■ Problem details:
Your task is to work out how many lines in the data include the word "reflexivity". Reply with the number alone.

[Records from a dataset]

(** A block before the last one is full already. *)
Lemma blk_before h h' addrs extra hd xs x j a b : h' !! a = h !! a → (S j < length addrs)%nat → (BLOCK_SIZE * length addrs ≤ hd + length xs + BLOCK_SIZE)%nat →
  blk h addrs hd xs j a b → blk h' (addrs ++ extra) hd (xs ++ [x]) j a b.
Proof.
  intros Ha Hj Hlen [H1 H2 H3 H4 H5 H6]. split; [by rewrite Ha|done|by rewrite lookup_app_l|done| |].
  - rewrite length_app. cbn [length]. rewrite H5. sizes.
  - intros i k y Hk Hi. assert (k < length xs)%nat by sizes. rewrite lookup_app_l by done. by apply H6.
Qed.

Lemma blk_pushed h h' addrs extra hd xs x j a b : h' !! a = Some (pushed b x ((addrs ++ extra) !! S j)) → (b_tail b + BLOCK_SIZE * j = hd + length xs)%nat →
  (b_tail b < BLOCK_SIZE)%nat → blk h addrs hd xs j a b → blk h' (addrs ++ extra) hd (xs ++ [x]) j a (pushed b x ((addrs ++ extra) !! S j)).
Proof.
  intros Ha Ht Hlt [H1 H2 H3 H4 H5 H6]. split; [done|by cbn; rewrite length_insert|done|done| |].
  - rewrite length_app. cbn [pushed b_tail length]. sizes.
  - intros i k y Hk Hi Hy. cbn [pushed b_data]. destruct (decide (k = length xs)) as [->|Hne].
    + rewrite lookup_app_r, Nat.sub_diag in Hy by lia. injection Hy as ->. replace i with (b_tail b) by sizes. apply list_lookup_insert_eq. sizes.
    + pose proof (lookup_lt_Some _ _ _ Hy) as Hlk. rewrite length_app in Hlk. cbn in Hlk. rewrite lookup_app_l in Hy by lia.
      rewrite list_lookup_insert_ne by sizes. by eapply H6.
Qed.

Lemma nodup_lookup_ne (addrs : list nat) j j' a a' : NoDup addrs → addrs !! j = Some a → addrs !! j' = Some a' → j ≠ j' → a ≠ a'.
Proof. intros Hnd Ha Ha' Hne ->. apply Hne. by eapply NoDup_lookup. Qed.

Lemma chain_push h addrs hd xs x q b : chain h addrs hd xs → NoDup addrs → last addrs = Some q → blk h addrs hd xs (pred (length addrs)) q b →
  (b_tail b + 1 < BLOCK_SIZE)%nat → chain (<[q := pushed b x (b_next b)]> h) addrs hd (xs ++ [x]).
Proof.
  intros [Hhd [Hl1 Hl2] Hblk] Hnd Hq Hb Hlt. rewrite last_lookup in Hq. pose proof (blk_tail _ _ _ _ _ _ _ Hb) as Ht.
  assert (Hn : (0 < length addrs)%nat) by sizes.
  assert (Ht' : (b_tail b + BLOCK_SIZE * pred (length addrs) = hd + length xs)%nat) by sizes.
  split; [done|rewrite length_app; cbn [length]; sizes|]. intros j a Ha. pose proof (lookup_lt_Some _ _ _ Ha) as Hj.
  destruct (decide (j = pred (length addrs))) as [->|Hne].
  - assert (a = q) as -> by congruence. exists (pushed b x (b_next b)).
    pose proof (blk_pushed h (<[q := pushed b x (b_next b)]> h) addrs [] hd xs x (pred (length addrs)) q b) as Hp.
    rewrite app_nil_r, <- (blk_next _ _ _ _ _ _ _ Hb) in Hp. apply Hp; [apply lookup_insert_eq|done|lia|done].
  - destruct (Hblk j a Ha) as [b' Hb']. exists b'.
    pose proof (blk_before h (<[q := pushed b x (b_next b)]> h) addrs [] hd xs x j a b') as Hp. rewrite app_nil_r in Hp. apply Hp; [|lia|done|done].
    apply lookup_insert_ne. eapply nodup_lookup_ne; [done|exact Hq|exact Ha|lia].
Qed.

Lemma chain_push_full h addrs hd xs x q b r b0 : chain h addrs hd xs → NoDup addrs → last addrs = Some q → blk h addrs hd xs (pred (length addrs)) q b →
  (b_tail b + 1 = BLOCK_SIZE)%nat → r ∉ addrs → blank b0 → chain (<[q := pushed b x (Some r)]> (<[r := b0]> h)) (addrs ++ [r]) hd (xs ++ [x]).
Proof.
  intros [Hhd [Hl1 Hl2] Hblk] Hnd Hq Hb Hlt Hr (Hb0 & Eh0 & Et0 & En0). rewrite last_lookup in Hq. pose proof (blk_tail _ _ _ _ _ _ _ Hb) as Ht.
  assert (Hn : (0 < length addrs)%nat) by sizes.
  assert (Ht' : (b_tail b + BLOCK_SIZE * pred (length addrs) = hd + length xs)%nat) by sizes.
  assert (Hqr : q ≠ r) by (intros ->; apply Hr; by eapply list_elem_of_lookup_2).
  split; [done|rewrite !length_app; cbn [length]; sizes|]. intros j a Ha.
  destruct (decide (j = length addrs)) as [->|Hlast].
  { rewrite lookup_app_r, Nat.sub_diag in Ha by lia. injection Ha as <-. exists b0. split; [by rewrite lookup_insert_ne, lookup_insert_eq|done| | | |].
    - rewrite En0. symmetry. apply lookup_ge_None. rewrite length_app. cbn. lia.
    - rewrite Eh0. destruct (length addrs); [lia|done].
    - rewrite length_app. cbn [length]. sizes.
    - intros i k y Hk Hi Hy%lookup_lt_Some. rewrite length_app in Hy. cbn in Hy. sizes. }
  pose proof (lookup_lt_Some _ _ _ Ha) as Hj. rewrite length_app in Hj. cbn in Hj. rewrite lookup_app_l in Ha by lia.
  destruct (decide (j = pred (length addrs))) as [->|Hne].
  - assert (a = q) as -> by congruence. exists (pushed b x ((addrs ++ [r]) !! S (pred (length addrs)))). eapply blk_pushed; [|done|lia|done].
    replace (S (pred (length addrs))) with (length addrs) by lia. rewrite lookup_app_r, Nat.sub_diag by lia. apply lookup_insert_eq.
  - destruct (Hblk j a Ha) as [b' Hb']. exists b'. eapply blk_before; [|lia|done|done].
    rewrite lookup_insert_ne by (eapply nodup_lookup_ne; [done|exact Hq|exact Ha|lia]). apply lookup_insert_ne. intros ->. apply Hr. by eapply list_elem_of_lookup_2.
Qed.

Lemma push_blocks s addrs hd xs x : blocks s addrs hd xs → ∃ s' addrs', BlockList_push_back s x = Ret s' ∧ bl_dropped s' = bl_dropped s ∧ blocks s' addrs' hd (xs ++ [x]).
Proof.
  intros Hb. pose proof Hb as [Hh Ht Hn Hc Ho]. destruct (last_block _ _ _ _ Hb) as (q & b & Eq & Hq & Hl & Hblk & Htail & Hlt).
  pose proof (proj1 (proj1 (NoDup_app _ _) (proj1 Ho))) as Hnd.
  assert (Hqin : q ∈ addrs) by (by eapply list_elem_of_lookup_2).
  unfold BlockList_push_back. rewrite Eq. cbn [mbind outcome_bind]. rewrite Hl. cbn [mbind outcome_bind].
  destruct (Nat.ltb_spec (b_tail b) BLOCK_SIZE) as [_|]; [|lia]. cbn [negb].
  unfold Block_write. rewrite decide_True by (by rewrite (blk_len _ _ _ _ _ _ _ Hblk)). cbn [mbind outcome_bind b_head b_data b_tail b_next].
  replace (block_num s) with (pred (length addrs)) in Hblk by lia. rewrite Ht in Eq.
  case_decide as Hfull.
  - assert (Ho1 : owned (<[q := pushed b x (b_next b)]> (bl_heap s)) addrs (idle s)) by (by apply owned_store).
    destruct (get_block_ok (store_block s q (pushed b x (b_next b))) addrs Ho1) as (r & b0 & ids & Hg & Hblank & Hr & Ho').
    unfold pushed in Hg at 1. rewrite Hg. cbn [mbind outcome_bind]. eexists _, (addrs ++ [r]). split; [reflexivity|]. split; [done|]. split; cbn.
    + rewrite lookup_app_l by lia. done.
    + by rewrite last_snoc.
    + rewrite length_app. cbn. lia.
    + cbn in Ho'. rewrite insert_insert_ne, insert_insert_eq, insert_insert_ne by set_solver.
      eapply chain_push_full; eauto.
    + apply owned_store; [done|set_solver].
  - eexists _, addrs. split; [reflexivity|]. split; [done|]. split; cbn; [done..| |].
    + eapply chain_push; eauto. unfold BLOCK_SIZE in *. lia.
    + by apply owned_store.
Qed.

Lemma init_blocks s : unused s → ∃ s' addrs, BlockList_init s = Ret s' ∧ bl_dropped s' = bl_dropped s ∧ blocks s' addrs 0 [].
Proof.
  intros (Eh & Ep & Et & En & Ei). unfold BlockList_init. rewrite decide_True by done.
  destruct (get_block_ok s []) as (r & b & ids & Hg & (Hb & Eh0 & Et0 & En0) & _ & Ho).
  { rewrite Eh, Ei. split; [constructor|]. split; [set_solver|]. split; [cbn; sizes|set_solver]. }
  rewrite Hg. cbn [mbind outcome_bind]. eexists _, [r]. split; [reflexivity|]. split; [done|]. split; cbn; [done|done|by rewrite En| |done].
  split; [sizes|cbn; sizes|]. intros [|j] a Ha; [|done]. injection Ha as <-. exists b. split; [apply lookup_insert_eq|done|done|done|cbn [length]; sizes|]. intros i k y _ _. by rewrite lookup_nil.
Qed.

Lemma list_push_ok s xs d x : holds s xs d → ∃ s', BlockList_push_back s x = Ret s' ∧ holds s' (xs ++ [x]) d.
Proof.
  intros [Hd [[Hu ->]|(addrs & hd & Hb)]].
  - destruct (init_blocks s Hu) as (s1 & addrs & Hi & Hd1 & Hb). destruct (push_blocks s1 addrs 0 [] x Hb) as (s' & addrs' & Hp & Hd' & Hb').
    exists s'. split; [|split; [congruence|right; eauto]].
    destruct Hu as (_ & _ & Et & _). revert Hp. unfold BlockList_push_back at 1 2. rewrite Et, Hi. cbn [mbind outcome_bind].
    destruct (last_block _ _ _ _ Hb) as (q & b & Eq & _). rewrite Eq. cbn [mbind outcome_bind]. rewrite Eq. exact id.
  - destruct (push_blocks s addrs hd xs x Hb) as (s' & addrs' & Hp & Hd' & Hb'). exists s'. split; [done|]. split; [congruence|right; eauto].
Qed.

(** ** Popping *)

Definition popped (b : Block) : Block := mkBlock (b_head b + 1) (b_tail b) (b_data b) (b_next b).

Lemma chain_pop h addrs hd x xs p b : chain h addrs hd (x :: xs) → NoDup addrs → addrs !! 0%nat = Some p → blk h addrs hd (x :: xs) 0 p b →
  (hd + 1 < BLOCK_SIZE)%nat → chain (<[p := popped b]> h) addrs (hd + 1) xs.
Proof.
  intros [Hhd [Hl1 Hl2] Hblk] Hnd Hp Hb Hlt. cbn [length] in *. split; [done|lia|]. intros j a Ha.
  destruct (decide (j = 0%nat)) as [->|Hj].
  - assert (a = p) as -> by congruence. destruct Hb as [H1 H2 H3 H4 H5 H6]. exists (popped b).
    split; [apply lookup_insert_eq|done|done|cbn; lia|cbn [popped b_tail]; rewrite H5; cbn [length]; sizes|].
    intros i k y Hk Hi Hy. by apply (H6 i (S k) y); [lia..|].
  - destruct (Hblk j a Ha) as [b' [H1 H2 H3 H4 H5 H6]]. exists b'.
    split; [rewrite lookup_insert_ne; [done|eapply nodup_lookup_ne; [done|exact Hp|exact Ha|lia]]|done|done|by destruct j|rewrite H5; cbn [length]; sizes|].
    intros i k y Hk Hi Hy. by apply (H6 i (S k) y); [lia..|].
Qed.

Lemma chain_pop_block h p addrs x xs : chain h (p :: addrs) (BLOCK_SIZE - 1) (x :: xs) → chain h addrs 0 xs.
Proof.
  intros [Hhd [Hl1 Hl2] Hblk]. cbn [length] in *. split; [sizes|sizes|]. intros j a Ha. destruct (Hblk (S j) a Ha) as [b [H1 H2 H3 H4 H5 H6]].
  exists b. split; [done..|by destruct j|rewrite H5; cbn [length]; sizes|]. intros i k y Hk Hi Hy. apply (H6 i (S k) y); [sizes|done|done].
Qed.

■ Reply to the task:
3